Is PrEP right for me?
- You have had anal or vaginal sex in the past 6 months and you:
- have a sexual partner with HIV (especially if the partner has an unknown or detectable viral load),
- have not consistently used a condom, or
- have been diagnosed with a sexually transmitted disease in the past 6 months.
- You inject drugs and you:
- have an injection partner with HIV, or
- share needles, syringes, or other drug injection equipment (for example, cookers).
- You have been prescribed PEP (post-exposure prophylaxis) and you:
- report continued risk behavior, or
- have used multiple courses of PEP.
How long does PrEP take to work?
- For males or those assigned male at birth, PrEP pills reach maximum protection from HIV at about 7 days of daily use.
- For for females or those assigned female at birth and injection drug use, PrEP pills reach maximum protection at about 21 days of daily use.
How can I pay for PrEP?
Most insurance plans and state Medicaid programs cover PrEP. If you don’t have insurance or Medicaid coverage, there are other programs that provide PrEP for free or at a reduced cost which you can discuss with our PrEP Coordinator.
How can I start PrEP at PALSS?
Step 1 You must take an HIV test to make sure you don’t have HIV.
Step 2 Meet with our PrEP Coordinator to begin the Enrollment process.
Step 3 You must get labs drawn and complete the enrollment process.
Step 4 Come back for a 30-day follow-up to ensure PrEP is working.
Step 5 Start your 3-month follow-ups.
Why do I need to take PrEP as prescribed?
- You must take PrEP as prescribed for it to work.
- If you do not take PrEP as prescribed, there may not be enough medicine in your bloodstream to block the virus.

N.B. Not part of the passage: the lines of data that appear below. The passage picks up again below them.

(** Filtering by a value below [n], for each value below [n]. *)
Lemma filter_partition {B} (f : B -> Z) l n :
  (forall x, x ∈ l -> 0 <= f x < Z.of_nat n) ->
  Permutation (concat (map (fun j => filter (fun x => f x = Z.of_nat j) l) (seq 0 n))) l.
Proof.
  assert (Hnil : forall (ks : list nat), concat (map (fun j => filter (fun x => f x = Z.of_nat j) []) ks) = []).
  { intros ks. by induction ks. }
  assert (Hcons : forall x l (ks : list nat) i, f x = Z.of_nat i -> i ∈ ks -> base.NoDup ks ->
    Permutation (concat (map (fun j => filter (fun x => f x = Z.of_nat j) (x :: l)) ks))
                (x :: concat (map (fun j => filter (fun x => f x = Z.of_nat j) l) ks))).
  { clear. intros x l ks i Hx. induction ks as [|k ks IH]; [by intros ?%elem_of_nil|].
    intros Hin [Hk Hnd]%NoDup_cons. cbn [map concat].
    destruct (decide (i = k)) as [->|Hne].
    - rewrite filter_cons_True by done. cbn. constructor. apply Permutation_app_head.
      match goal with |- Permutation (concat ?a) (concat ?b) => replace b with a; [done|] end.
      apply map_ext_in. intros a Ha. cbv beta. rewrite decide_False; [done|].
      intros E. rewrite Hx in E. apply Hk. replace k with a by lia. by apply list_elem_of_In.
    - rewrite filter_cons_False by (rewrite Hx; intros E; apply Hne; lia).
      apply elem_of_cons in Hin as [Hin|Hin]; [done|].
      rewrite IH by done. apply Permutation_sym, Permutation_middle. }
  induction l as [|x l IH]; intros Hf; [by rewrite Hnil|].
  assert (Hx : 0 <= f x < Z.of_nat n) by (apply Hf, elem_of_cons; by left).
  rewrite (Hcons x l (seq 0 n) (Z.to_nat (f x))); [|lia| |apply NoDup_seq].
  - constructor. apply IH. intros y Hy. apply Hf, elem_of_cons; by right.
  - apply list_elem_of_In, in_seq. lia.
Qed.

Section Selection.
Context (mangle_test_address : str -> list str) {Item : Type} (nodeid : Item -> str).

Abbreviation class_of := (item_class mangle_test_address nodeid).
Abbreviation selection := (job_selection mangle_test_address nodeid).

(** The job of a class: what [jobs_bags_rev] holds for it. *)
Lemma filter_items_ok (rev_ : list (str * Z)) j items :
  (forall x, x ∈ items -> is_Some (dget (class_of x) rev_)) ->
  filter_items (select mangle_test_address nodeid rev_ j) items
  = Ok (filter (fun x => default (-1) (dget (class_of x) rev_) = j) items).
Proof.
  induction items as [|x items IH]; intros Hs; [done|]. cbn [filter_items].
  destruct (Hs x) as [v Hv]; [apply elem_of_cons; by left|].
  assert (Hx : select mangle_test_address nodeid rev_ j x = Ok (j =? v)) by (unfold select; by rewrite Hv).
  rewrite Hx. cbn [mbind res_bind]. rewrite IH by (intros y Hy; apply Hs, elem_of_cons; by right).
  cbn [mbind res_bind]. destruct (Z.eqb_spec j v) as [->|Hne].
  - by rewrite filter_cons_True by (by rewrite Hv).
  - rewrite filter_cons_False; [done|]. rewrite Hv. cbn. congruence.
Qed.

Lemma job_selection_ok prev items n : 0 < n ->
  exists assign : str -> Z,
    (forall x, x ∈ items -> 0 <= assign (class_of x) < n) /\
    forall j t, exists t', selection prev n j false items t
      = (Ok (), filter (fun x => assign (class_of x) = j) items, t').
Proof.
  intros Hn.
  destruct (knapsack_ok (sort_desc (timings_of mangle_test_address nodeid items prev)) n Hn)
    as (bags & E & Hl & Hp & _).
  assert (Hs : forall x, x ∈ items -> is_Some (dget (class_of x) (bags_rev bags))).
  { intros x Hx. apply dget_is_Some, bags_rev_keys. rewrite Hp, sort_desc_perm.
    apply (dkeys_dict_of _ (class_of x)). rewrite map_map. apply list_elem_of_In, in_map_iff.
    exists x. split; [done|]. by apply list_elem_of_In. }
  exists (fun c => default (-1) (dget c (bags_rev bags))). split.
  - intros x Hx. destruct (Hs x Hx) as [v Hv]. rewrite Hv. cbn.
    apply bags_rev_values in Hv. lia.
  - intros j t. unfold job_selection. m_run. rewrite E, filter_items_ok by done.
    case_match; eauto.
Qed.

(** C1. For a positive number of jobs the selection never fails: every job j
    keeps, in their order, the tests whose class the batching assigned to j;
    all tests of a class go to the same job and each test is run by exactly one
    of the jobs, whatever timings the previous report gave. *)
Theorem job_selection_partition (prev : list (str * float)) (items : list Item) (n : Z) (t : trace) :
  0 < n ->
  exists assign : str -> Z,
    (forall x, x ∈ items -> 0 <= assign (class_of x) < n) /\
    (forall j, (selection prev n j false items t).1
      = (Ok (), filter (fun x => assign (class_of x) = j) items)) /\
    Permutation
      (concat (map (fun j => (selection prev n (Z.of_nat j) false items t).1.2) (seq 0 (Z.to_nat n))))
      items.
Proof.
  intros Hn. destruct (job_selection_ok prev items n Hn) as (assign & Ha & Hj).
  exists assign. split; [done|]. split.
  - intros j. by destruct (Hj j t) as [t' ->].
  - etransitivity; [|apply (filter_partition (fun x => assign (class_of x)) items (Z.to_nat n));
      intros x Hx; specialize (Ha x Hx); lia].
    erewrite map_ext; [reflexivity|]. intros j. by destruct (Hj (Z.of_nat j) t) as [t' ->].
Qed.
End Selection.

Lemma job_selection_partition_witness :
  exists assign : str -> Z,
    (forall x, x ∈ [$"a.T.f"; $"b.U.g"] -> 0 <= assign (item_class (split_on 46) id x) < 2) /\
    (forall j, (job_selection (split_on 46) id [] 2 j false [$"a.T.f"; $"b.U.g"] []).1
      = (Ok (), filter (fun x => assign (item_class (split_on 46) id x) = j) [$"a.T.f"; $"b.U.g"])) /\
    Permutation
      (concat (map (fun j => (job_selection (split_on 46) id [] 2 (Z.of_nat j) false
         [$"a.T.f"; $"b.U.g"] []).1.2) (seq 0 2)))
      [$"a.T.f"; $"b.U.g"].
Proof.
  exact (job_selection_partition (split_on 46) id [] [$"a.T.f"; $"b.U.g"] 2 []
    (eq_refl : 0 < 2)).
Defined.

(** ** The [--job] option *)

Section Options.
Context {U : UCD} {o : OS} (mangle_test_address : str -> list str)
        (et_parse : trace -> str -> res Element) (element_repr : Element -> str)
        {Item : Type} (nodeid : Item -> str).

Abbreviation modifyitems :=
  (pytest_collection_modifyitems mangle_test_address et_parse element_repr nodeid).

- The right amount of medicine in your bloodstream can stop HIV from taking hold and spreading in your body.
What if I need to stop taking PrEP?
- There are several reasons why people stop taking PrEP:
- Your risk of getting HIV becomes low because of changes in your life.
- You don’t want to take a pill as prescribed or often forget to take your pills.
- You can’t visit your health care provider to receive your shots routinely as recommended.
- You have side effects from the medicine that are interfering with your life.
- Blood tests show that your body is reacting to PrEP in unsafe ways.